● **WORK REQUIRED**: The lines to repeat are those below from the one containing "let m := run nobody false true two_on_the_panel" down to the one containing "(** The offer", both included; reproduce them exactly and nothing else.

● **MATERIAL TO PROCESS**:
↓↓↓
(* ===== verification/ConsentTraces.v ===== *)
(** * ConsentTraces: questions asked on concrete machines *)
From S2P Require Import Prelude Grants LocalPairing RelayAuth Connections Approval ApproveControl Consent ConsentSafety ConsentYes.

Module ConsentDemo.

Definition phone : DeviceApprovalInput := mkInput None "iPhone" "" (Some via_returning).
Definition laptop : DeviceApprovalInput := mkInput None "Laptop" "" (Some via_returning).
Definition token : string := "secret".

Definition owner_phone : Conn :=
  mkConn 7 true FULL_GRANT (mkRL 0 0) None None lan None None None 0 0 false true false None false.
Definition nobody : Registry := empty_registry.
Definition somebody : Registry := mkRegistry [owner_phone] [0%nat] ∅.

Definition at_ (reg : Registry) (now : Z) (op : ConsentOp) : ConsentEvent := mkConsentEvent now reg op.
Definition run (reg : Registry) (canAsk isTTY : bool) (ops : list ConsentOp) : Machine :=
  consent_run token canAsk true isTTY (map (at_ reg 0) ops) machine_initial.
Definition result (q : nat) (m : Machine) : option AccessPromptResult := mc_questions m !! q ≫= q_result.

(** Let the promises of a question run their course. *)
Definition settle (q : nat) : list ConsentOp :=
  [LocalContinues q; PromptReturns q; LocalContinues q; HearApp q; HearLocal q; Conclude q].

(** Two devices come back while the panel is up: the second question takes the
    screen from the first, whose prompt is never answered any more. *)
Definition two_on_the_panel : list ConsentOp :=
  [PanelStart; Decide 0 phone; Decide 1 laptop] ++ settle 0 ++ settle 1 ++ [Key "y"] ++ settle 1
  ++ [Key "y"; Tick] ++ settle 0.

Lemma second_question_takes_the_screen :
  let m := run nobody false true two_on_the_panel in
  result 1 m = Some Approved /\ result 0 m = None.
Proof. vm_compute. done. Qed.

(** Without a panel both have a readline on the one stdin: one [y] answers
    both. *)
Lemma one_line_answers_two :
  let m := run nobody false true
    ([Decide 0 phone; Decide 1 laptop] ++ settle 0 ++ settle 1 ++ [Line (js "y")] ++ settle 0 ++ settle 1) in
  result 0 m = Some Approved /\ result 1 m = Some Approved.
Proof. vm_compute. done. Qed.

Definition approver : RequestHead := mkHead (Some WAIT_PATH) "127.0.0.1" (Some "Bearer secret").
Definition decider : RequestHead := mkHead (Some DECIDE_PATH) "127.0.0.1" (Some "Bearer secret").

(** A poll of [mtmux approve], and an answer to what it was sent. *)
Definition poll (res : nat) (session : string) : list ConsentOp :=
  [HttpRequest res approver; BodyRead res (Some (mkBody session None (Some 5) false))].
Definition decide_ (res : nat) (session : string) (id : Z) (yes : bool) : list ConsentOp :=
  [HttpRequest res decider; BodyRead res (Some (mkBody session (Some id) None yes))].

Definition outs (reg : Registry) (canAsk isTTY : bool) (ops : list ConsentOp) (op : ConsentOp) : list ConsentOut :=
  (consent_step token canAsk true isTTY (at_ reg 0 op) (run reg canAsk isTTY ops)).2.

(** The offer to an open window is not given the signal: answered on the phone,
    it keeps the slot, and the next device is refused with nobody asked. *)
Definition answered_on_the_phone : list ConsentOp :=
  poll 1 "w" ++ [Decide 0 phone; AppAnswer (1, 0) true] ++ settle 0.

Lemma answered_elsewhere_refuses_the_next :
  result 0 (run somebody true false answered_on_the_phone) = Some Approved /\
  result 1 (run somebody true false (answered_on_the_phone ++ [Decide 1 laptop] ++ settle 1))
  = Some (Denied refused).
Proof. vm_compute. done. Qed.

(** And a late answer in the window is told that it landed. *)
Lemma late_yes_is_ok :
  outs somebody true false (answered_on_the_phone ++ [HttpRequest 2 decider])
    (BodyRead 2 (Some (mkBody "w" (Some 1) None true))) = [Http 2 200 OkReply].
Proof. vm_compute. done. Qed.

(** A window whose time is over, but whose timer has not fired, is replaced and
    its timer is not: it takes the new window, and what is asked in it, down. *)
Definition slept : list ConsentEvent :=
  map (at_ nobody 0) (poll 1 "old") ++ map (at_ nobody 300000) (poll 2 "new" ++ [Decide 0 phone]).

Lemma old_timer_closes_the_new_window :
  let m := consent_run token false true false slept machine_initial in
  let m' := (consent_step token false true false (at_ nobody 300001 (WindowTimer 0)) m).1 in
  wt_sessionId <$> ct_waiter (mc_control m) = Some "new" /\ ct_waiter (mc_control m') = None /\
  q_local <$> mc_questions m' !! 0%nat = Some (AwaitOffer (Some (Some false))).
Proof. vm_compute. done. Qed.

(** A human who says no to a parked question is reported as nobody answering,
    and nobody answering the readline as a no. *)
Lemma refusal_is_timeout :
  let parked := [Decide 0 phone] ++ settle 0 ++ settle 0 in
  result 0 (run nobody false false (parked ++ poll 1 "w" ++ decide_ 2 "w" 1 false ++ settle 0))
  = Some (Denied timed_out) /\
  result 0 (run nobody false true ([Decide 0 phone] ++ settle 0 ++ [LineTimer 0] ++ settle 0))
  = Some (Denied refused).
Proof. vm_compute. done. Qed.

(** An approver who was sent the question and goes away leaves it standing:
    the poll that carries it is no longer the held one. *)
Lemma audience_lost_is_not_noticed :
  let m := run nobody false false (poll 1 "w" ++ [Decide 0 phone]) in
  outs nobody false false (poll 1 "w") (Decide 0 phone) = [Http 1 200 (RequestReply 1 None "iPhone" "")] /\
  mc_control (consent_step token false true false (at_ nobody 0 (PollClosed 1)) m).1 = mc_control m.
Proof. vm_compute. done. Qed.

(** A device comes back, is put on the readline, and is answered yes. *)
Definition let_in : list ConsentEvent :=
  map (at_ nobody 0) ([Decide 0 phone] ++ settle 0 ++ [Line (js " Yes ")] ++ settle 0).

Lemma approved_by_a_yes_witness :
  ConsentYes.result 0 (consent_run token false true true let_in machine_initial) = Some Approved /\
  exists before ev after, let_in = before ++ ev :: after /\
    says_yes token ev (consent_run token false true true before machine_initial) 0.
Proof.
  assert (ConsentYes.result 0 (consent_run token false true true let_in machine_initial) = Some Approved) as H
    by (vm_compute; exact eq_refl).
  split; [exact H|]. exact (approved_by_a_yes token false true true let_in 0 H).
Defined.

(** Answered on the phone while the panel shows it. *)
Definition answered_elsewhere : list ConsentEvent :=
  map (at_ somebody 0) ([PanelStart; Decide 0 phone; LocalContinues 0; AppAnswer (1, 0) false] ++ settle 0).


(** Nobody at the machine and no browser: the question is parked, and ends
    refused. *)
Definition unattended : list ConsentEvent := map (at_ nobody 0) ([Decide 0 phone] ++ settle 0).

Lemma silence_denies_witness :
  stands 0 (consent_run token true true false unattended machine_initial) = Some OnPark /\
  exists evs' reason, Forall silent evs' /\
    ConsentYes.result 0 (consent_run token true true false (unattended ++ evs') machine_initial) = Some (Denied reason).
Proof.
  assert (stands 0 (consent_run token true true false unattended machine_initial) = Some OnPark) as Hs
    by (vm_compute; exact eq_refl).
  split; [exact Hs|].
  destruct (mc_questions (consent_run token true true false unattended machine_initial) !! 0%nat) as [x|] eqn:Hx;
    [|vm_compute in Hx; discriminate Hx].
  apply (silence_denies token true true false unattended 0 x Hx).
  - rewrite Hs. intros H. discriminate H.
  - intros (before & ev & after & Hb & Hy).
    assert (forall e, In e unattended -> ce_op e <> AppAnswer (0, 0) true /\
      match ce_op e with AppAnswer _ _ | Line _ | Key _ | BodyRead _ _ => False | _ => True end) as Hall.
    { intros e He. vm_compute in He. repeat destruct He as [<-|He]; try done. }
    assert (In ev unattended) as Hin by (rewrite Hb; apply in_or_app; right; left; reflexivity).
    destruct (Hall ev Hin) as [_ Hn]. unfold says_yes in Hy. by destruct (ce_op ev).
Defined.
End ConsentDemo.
↑↑↑
● **EXERCISE ANSWER**:
  let m := run nobody false true two_on_the_panel in
  result 1 m = Some Approved /\ result 0 m = None.
Proof. vm_compute. done. Qed.

(** Without a panel both have a readline on the one stdin: one [y] answers
    both. *)
Lemma one_line_answers_two :
  let m := run nobody false true
    ([Decide 0 phone; Decide 1 laptop] ++ settle 0 ++ settle 1 ++ [Line (js "y")] ++ settle 0 ++ settle 1) in
  result 0 m = Some Approved /\ result 1 m = Some Approved.
Proof. vm_compute. done. Qed.

Definition approver : RequestHead := mkHead (Some WAIT_PATH) "127.0.0.1" (Some "Bearer secret").
Definition decider : RequestHead := mkHead (Some DECIDE_PATH) "127.0.0.1" (Some "Bearer secret").

(** A poll of [mtmux approve], and an answer to what it was sent. *)
Definition poll (res : nat) (session : string) : list ConsentOp :=
  [HttpRequest res approver; BodyRead res (Some (mkBody session None (Some 5) false))].
Definition decide_ (res : nat) (session : string) (id : Z) (yes : bool) : list ConsentOp :=
  [HttpRequest res decider; BodyRead res (Some (mkBody session (Some id) None yes))].

Definition outs (reg : Registry) (canAsk isTTY : bool) (ops : list ConsentOp) (op : ConsentOp) : list ConsentOut :=
  (consent_step token canAsk true isTTY (at_ reg 0 op) (run reg canAsk isTTY ops)).2.

(** The offer to an open window is not given the signal: answered on the phone,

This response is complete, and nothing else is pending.